Despite heated debate over climate change, we can build trust and find common ground. Many see a choice between environmental quality and greater monetary wealth, but climate change brings economic risk.

Analysis by Power Consulting predicts Montana will lose about 67,000 jobs in recreation, tourism and agriculture due to warmer temperatures, drought, wildfire and other consequences by mid-century. These losses would cost us $1.8 billion in lost income. With such figures, environmentalists no longer are the only ones concerned.

But there’s reason for optimism. We’re already reducing emissions largely responsible for global warming by shifting from coal-fired electricity to cheaper and less polluting natural gas and renewable sources. Gasoline consumption for transportation has also grown more slowly than forecasted (3.5 rather than 15 percent since 2006). So, despite adding 20 million people, along with millions of buildings and vehicles, U.S. emissions were 14 percent below 2005 levels in 2016.

These shifts reflect a changing economy and will continue despite the Trump administration's deregulatory fervor. As the federal government steps away, local governments, states and businesses are reducing fossil fuel consumption, reflecting citizens’ changing will.

The Clean Power Plan was a top-down approach developed by the Obama administration to reduce global warming emissions from electricity generation. It was by no means perfect, as it was vulnerable to legal delay and has been nullified readily by Donald Trump’s political appointees. Ironically, eliminating the Clean Power Plan — a primary focus of federal deregulation — may do more harm than good for coal workers. We’ll wave goodbye to job training and economic assistance for coal communities without necessarily easing economic pressures.
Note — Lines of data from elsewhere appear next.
(** [range] selects exactly the buckets that intersect the requested window. *)
Lemma fixed_range_spec points res max_gap r start stop :
  Forall typed_point points -> is_i64 res -> fixed_build points res max_gap = Ok r ->
  - 2 ^ 63 + res <= start < 2 ^ 63 - res -> start <= stop ->
  exists l, fixed_range r start stop = Ok l /\
    forall b, b ∈ l <->
      (exists k, fixed_buckets r !! k = Some b) /\ start < b_end b /\ b_start b < stop.
Proof.
  intros Htyped Hir Hb Hs Hle.
  destruct (fixed_build_spec _ _ _ _ Htyped Hir Hb) as (Hres & Hrr & _ & Hspec).
  unfold fixed_range. rewrite Hrr.
  assert (Hfirst : bucket_start start res = start / res * res).
  { pose proof (fixed_bounds_succeeds res start Hres Hir Hs) as Hf. unfold fixed_bounds in Hf.
    destruct (ok_or _ _); simpl in Hf; congruence. }
  rewrite Hfirst. pose proof (Z.div_mod start res). pose proof (Z.mod_pos_bound start res).
  destruct (Z.ltb_spec stop (start / res * res)); [lia|]. eexists. split; [done|].
  intros b. rewrite list_elem_of_fmap. split.
  - intros ([k b'] & -> & Hin). simpl. apply list_elem_of_In, filter_In in Hin as [Hin Hc].
    apply list_elem_of_In, elem_of_btree_to_list in Hin. zbool.
    destruct (Hspec k b' Hin) as (E1 & E2 & E3 & _). split; [eauto|]. rewrite E1, E2.
    rewrite <- (wf_fixed_start_le k start res) by done. lia.
  - intros ((k & Hk) & Hend & Hstart). destruct (Hspec k b Hk) as (E1 & E2 & E3 & _).
    exists (k, b). split; [done|]. apply list_elem_of_In, filter_In.
    split; [by apply list_elem_of_In, elem_of_btree_to_list|].
    rewrite E1 in Hstart. rewrite E2 in Hend. apply andb_true_iff. rewrite Z.leb_le, Z.ltb_lt.
    by rewrite wf_fixed_start_le.
Qed.

Lemma expected_coverage_split max_gap a b c l :
  a <= b -> b <= c ->
  expected_coverage max_gap (a, c) l
  = expected_coverage max_gap (a, b) l + expected_coverage max_gap (b, c) l.
Proof.
  intros. induction l as [|pr l IH]; simpl; [done|]. rewrite IH.
  unfold held_overlap, overlap. simpl. destruct (_ <=? _); lia.
Qed.
Lemma reads_entity v b : encode_entity v = inr b -> typed_entity v -> reads decode_entity b v.
Proof.
  unfold encode_entity, typed_entity, decode_entity. intros Hb Hv. destruct_and! Hv.
  fields Hb. destruct v. by apply reads_end.
Qed.

Lemma reads_relation v b : encode_relation v = inr b -> typed_relation v -> reads decode_relation b v.
Proof.
  unfold encode_relation, typed_relation, decode_relation. intros Hb Hv. destruct_and! Hv.
  fields Hb. destruct v. by apply reads_end.
Qed.

Lemma reads_run v b : encode_run v = inr b -> typed_run v -> reads decode_run b v.
Proof.
  unfold encode_run, typed_run, decode_run. intros Hb Hv. destruct_and! Hv.
  fields Hb. destruct v. by apply reads_end.
Qed.

Lemma reads_plan v b : encode_plan v = inr b -> typed_plan v -> reads decode_plan b v.
Proof.
  unfold encode_plan, typed_plan, decode_plan. intros Hb Hv. apply p_valid_bind in Hb as [Ev Hb].
  destruct_and! Hv. fields Hb. destruct v. by apply reads_checked.
Qed.
#[export] Hint Resolve reads_entity reads_relation reads_run reads_plan : wire.

Lemma reads_resolution v b : encode_resolution v = inr b -> typed_resolution v -> reads decode_resolution b v.
Proof.
  unfold decode_resolution. destruct v as [micros|unit tz]; cbn [encode_resolution typed_resolution]; intros Hb Hv.
  - injection Hb as <-. apply (reads_bind r_u8 _ [1] (put_i64 micros) 1); [apply reads_u8|].
    apply (reads_bind_ret r_i64 FixedMicros). auto with wire.
  - destruct (put_string _ _ tz) as [|b'] eqn:E; [done|]. injection Hb as <-.
    apply (reads_bind r_u8 _ [2] (calendar_unit_byte unit :: b') 2); [apply reads_u8|].
    apply (reads_bind (r_enum calendar_unit_from) _ [calendar_unit_byte unit] b' unit); [auto with wire|].
    apply (reads_bind_ret (r_string MAX_KEY_BYTES "IANA timezone") (Calendar unit)). eauto with wire.
Qed.
#[export] Hint Resolve reads_resolution : wire.

Lemma reads_tier v b : encode_tier v = inr b -> typed_tier v -> reads decode_tier b v.
Proof.
  unfold encode_tier, typed_tier, decode_tier. intros Hb Hv. destruct_and! Hv. fields Hb. destruct v. by apply reads_end.
Qed.

Lemma reads_policy v b :
  encode_rollup_policy v = inr b -> typed_opt is_i64 (policy_raw_retain_for_micros v) ->
  Forall typed_tier (policy_tiers v) -> reads decode_rollup_policy b v.
Proof.
  unfold encode_rollup_policy, decode_rollup_policy. intros Hb Hr Ht. apply p_reject_bind in Hb as [E Hb]. zbool.
  pose proof (zlen_nonneg (policy_tiers v)).
  eapply reads_concat; [exact Hb|field|]. clear Hb. intros y Hb.
  eapply reads_concat; [exact Hb| |].
  { intros x [= <-]. apply reads_count; [unfold is_u32, MAX_ROLLUP_TIERS in *; lia|done]. }
  clear y Hb. intros y Hb. eapply reads_concat; [exact Hb| |].
  { intros x Hx. rewrite zlen_nat. apply (reads_repeat encode_tier); [|done]. intros a x' Ha Hx'.
    apply reads_tier; [done|]. by eapply Forall_forall. }
  intros y' Hy. destruct v. by apply reads_end.
Qed.
#[export] Hint Resolve reads_policy : wire.

Section Messages.
Context `{TimeZones} `{Crc}.

Lemma reads_series v b : encode_series v = inr b -> typed_series v -> reads decode_series b v.
Proof.
  unfold encode_series, typed_series, decode_series. intros Hb Hv. apply p_valid_bind in Hb as [Ev Hb].
  destruct_and! Hv. fields Hb. destruct v. by apply reads_checked.
Qed.

Lemma reads_point p : typed_point p -> reads r_point (put_point p) p.
Proof.
  unfold typed_point, r_point, put_point. intros Hp. destruct_and! Hp.
  do 8 (eapply reads_bind; [by auto with wire|]). eapply reads_then; [by auto with wire|].
  destruct p. apply reads_ret.
Qed.

Lemma reads_collection {T} (enc : T -> PResult bytes) (dec : Reader T) (typed : T -> Prop) budget l b :
  (forall a x, enc a = inr x -> typed a -> reads dec x a) -> Forall typed l ->
  put_collection enc l = inr b -> len l <= budget < 2 ^ 32 ->
  reads (decode_collection budget dec) b (l, budget - len l).
Proof.
  intros Hd Ht Hb Hl. pose proof (zlen_nonneg l). unfold put_collection in Hb. unfold decode_collection.
  rewrite Z.mod_small in Hb by lia.
  eapply reads_concat; [exact Hb| |].
  { intros x [= <-]. apply reads_count; [unfold is_u32; lia|lia]. }
  clear Hb. intros y Hb. eapply reads_concat; [exact Hb| |].
  { intros x Hx. rewrite zlen_nat. apply (reads_repeat enc); [|done]. intros a x' Ha Hx'. apply Hd; [done|].
    by eapply Forall_forall. }
  intros y' Hy. by apply reads_end.
Qed.

Lemma length_put_point p : length (put_point p) = 72%nat.
Proof. unfold put_point, put_u64, put_i64, put_u128, put_u32. by rewrite !length_app, !length_to_be. Qed.
Lemma canonical_semantics : canonical (fun _ => True) (r_enum series_semantics_from) (fun v => inr [series_semantics_byte v]).
Proof. unfold series_semantics_from. enum. Qed.
Lemma canonical_unit : canonical (fun _ => True) (r_enum calendar_unit_from) (fun v => inr [calendar_unit_byte v]).
Proof. unfold calendar_unit_from. enum. Qed.
Lemma canonical_run_kind : canonical (fun _ => True) (r_enum run_kind_from) (fun v => inr [run_kind_byte v]).
Proof. unfold run_kind_from. enum. Qed.
Lemma canonical_run_status : canonical (fun _ => True) (r_enum run_status_from) (fun v => inr [run_status_byte v]).
Proof. unfold run_status_from. enum. Qed.
Lemma canonical_plan_status : canonical (fun _ => True) (r_enum plan_status_from) (fun v => inr [plan_status_byte v]).
Proof. unfold plan_status_from. enum. Qed.
Lemma canonical_error : canonical (fun _ => True) (r_enum error_from) (fun v => inr [error_byte v]).
Proof. unfold error_from. enum. Qed.
Lemma canonical_ack_kind : canonical (fun _ => True) (r_enum ack_kind_from) (fun v => inr [ack_kind_byte v]).
Proof. unfold ack_kind_from. enum. Qed.
#[export] Hint Resolve canonical_semantics canonical_unit canonical_run_kind canonical_run_status
  canonical_plan_status canonical_error canonical_ack_kind : canon.

Lemma canonical_property : canonical typed_property decode_property encode_property.
Proof.
  intros i a i' Hi H. unfold decode_property in H. take_field H. injection E as <-.
  destruct (x =? 0) eqn:E0; zbool; subst; [apply canon_ret in H as [-> ->]; split; [done|]; by exists [0]|].
  destruct (x =? 1) eqn:E1; zbool; subst.
  { take_field H. injection E as <-. apply canon_ret in H as [-> ->]. split; [done|]. eexists. split; [done|]. by eapply (took_app _ [1]). }
  destruct (x =? 2) eqn:E2; zbool; subst.
  { take_field H. injection E as <-. apply canon_ret in H as [-> ->]. split; [done|]. eexists. split; [done|]. by eapply took_app. }
  destruct (x =? 3) eqn:E3; zbool; subst.
  { take_field H. apply canon_ret in H as [-> ->]. split; [done|]. cbn [encode_property]. rewrite E.
    eexists. split; [done|]. by eapply took_app. }
  destruct (x =? 4) eqn:E4; zbool; subst; [|done].
  take_field H. apply canon_ret in H as [-> ->]. split; [done|]. cbn [encode_property]. rewrite E.
  eexists. split; [done|]. by eapply took_app.
Qed.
More elegant and effective approaches include congressional action, such as proposed by the Citizens' Climate Lobby. Under their approach, energy would be taxed in proportion to the pollution it generates. That revenue would return to households in equal monthly dividends, increasing income and purchasing power for two-thirds of Americans, which would grow the economy and create 2.8 million jobs. Regional Economic Models Inc. predicts emissions will be 52 percent below 1990 levels in 20 years, meeting international targets for avoiding the worst effects of global warming.
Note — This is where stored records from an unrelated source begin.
(** One turn of the loop over the points. *)
Definition encode_row (first : bool) (previous_bits : Z) (p : Point) : Result Columns :=
  let? e := checked_delta (valid_time_end p) (valid_time p) in
  let? k := checked_delta (knowledge_time p) (valid_time p) in
  let? c := checked_delta (change_time p) (knowledge_time p) in
  Ok (mkColumns (write_signed e) (write_signed k) (write_signed c)
        (write_unsigned_u128 (point_run_id p))
        (if first then to_le 8 (value p) else write_unsigned_u64 (Z.lxor (value p) previous_bits))
        (write_unsigned_u64 (quality p) ++ write_unsigned_u64 (flags p))).

Fixpoint encode_rows (first : bool) (previous_bits : Z) (points : list Point) : Result Columns :=
  match points with
  | [] => Ok no_columns
  | p :: rest =>
      let? row := encode_row first previous_bits p in
      let? rows := encode_rows false (value p) rest in
      Ok (cols_app row rows)
  end.

Definition encode_column (column : bytes) : Result bytes :=
  let? length := ok_or (u32_try_from (len column)) (Serialization "segment column is too large") in
  Ok (to_le 4 length ++ column).

Definition column_list (times : bytes) (c : Columns) : list bytes :=
  [times; col_end c; col_knowledge c; col_change c; col_run c; col_value c; col_quality c].

(** [encode_columns]. *)
Definition encode_columns (points : list Point) : Result bytes :=
  let? times := encode_times points in
  let? rows := encode_rows true 0 points in
  let? parts := try_map encode_column (column_list times rows) in
  Ok (concat parts).

(** ** Reading *)

(** [split_columns]: [n] columns from [cursor].  Slices are shorter than
    [isize::MAX], so that the cursor arithmetic does not overflow. *)
Fixpoint split_columns (n : nat) (encoded : bytes) (cursor : nat) (offset : Z) : Result (list bytes * nat) :=
  match n with
  | O => Ok ([], cursor)
  | S n =>
      if (length encoded <? cursor + 4)%nat then corruption offset "truncated segment column length"
      else
        let length' := Z.to_nat (from_le (slice cursor (cursor + 4) encoded)) in
        let start := (cursor + 4)%nat in
        let stop := (start + length')%nat in
        if (length encoded <? stop)%nat then corruption offset "truncated segment column"
        else
          let? (columns, cursor) := split_columns n encoded stop offset in
          Ok (slice start stop encoded :: columns, cursor)
  end.

Definition require_consumed (source : bytes) (cursor : nat) (offset : Z) (message : string) : Result unit :=
  if (cursor =? length source)%nat then Ok tt else corruption offset message.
Most economists support taxing carbon as practical and transparent policy, as do many small-business advocates. Jeff Milchen of the American Independent Business Alliance says a carbon tax would be a boon to their constituents: “The price of goods transported across the country or planet should reflect the costs of pollution instead of pushing these costs onto citizens.”

In a time where bipartisanship feels like an empty slogan, the House Climate Solutions Caucus (CSC) is showing promise. Founded in 2016, the group of 31 Republican and 31 Democratic representatives meet regularly to further their mission "to educate members on economically viable options to reduce climate risk and to explore bipartisan policy options that address the impacts, causes, and challenges of our changing climate."
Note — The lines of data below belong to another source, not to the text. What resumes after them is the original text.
(* ===== verification/Directory.v ===== *)
(** * Directory: the directory a store lives in, and publication by hard link

    Segments, rollup segments and manifests are published the same way: the
    contents go to a temporary file that is synced, a hard link gives it its
    name without replacing an existing one, and the directory is synced before
    and after the temporary name is removed.

    The model keeps what a power loss can leave.  A file that was not synced
    since it was last written can hold anything.  A change of the directory
    that was not followed by a sync of the directory may or may not survive,
    name by name. *)
From S2P Require Import Prelude Errors Bytes Model Effects.

(** [fs_names] holds the current names (file numbers) and, after it, every
    state of the names since the last directory sync. *)
Record DirState := mkDirState {
  fs_now : gmap rstring nat;
  fs_names : list (gmap rstring nat);
  fs_files : gmap nat (bytes * bool);
  fs_next : nat;
}.

(** [dir_past] collects the states the directory went through; [dir_faults]
    decides the coming calls as in [Effects]. *)
Record Dir := mkDir {
  dir_state : DirState;
  dir_past : list DirState;
  dir_faults : list (option Fault);
}.

(** A call that changes the state to [s]. *)
Definition dir_step (s : DirState) (d : Dir) : Dir := mkDir s (dir_state d :: dir_past d) (dir_faults d).

Definition dir_call {A} (op : Fault + unit -> Dir -> Dir * Result A) : ST Dir A :=
  fun d => match dir_faults d with
           | Some f :: rest => op (inl f) (mkDir (dir_state d) (dir_past d) rest)
           | None :: rest => op (inr tt) (mkDir (dir_state d) (dir_past d) rest)
           | [] => op (inr tt) d
           end.

Definition set_names (m : gmap rstring nat) (s : DirState) : DirState :=
  mkDirState m (m :: fs_names s) (fs_files s) (fs_next s).
Definition set_file (i : nat) (f : bytes * bool) (s : DirState) : DirState :=
  mkDirState (fs_now s) (fs_names s) (<[i := f]> (fs_files s)) (fs_next s).

(** [path.exists()]. *)
Definition d_exists (name : rstring) (d : Dir) : bool := bool_decide (is_Some (fs_now (dir_state d) !! name)).

(** [OpenOptions::new().create_new(true).write(true).open(name)]. *)
Definition d_create_new (name : rstring) : ST Dir nat :=
  dir_call (fun f d =>
    match f with
    | inl fault => (d, Err (Io (fault_kind fault)))
    | inr _ =>
        let s := dir_state d in
        match fs_now s !! name with
        | Some _ => (d, Err (Io "AlreadyExists"))
        | None =>
            let i := fs_next s in
            let m := <[name := i]> (fs_now s) in
            (dir_step (mkDirState m (m :: fs_names s) (<[i := ([], false)]> (fs_files s)) (S i)) d, Ok i)
        end
    end).

(** [file.write_all(data)] on an open file; a fault can leave a part. *)
Definition d_write_all (i : nat) (data : bytes) : ST Dir unit :=
  dir_call (fun f d =>
    let s := dir_state d in
    let old := default [] (fst <$> fs_files s !! i) in
    match f with
    | inl fault => (dir_step (set_file i (old ++ take (fault_written fault) data, false) s) d, Err (Io (fault_kind fault)))
    | inr _ => (dir_step (set_file i (old ++ data, false) s) d, Ok tt)
    end).

(** [file.sync_all()]. *)
Definition d_sync_file (i : nat) : ST Dir unit :=
  dir_call (fun f d =>
    match f with
    | inl fault => (d, Err (Io (fault_kind fault)))
    | inr _ =>
        let s := dir_state d in
        (dir_step (set_file i (default [] (fst <$> fs_files s !! i), true) s) d, Ok tt)
    end).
A month after founding the CSC, Republican co-chair Carlos Curbelo of Florida hitched a ride on Air Force One, visiting the Everglades with then-President Obama to call attention to climate change.

“I share the president’s concerns about sea-level rise, and its effects on our drinking supplies, our economy and our way of life,” said Curbello. “I am committed to finding common ground to mitigate the effects of climate change.”

In July 2017, 46 Republicans (mostly CSC members) joined Democrats to defeat a bill that would have ended military recognition and research of climate change impacts on national security. This was a great start to rebuilding trust across political divisions and constructively working to solve this and other pressing problems.

Quresh Latif is a research ecologist and volunteer for Citizen’s Climate Lobby in Bozeman.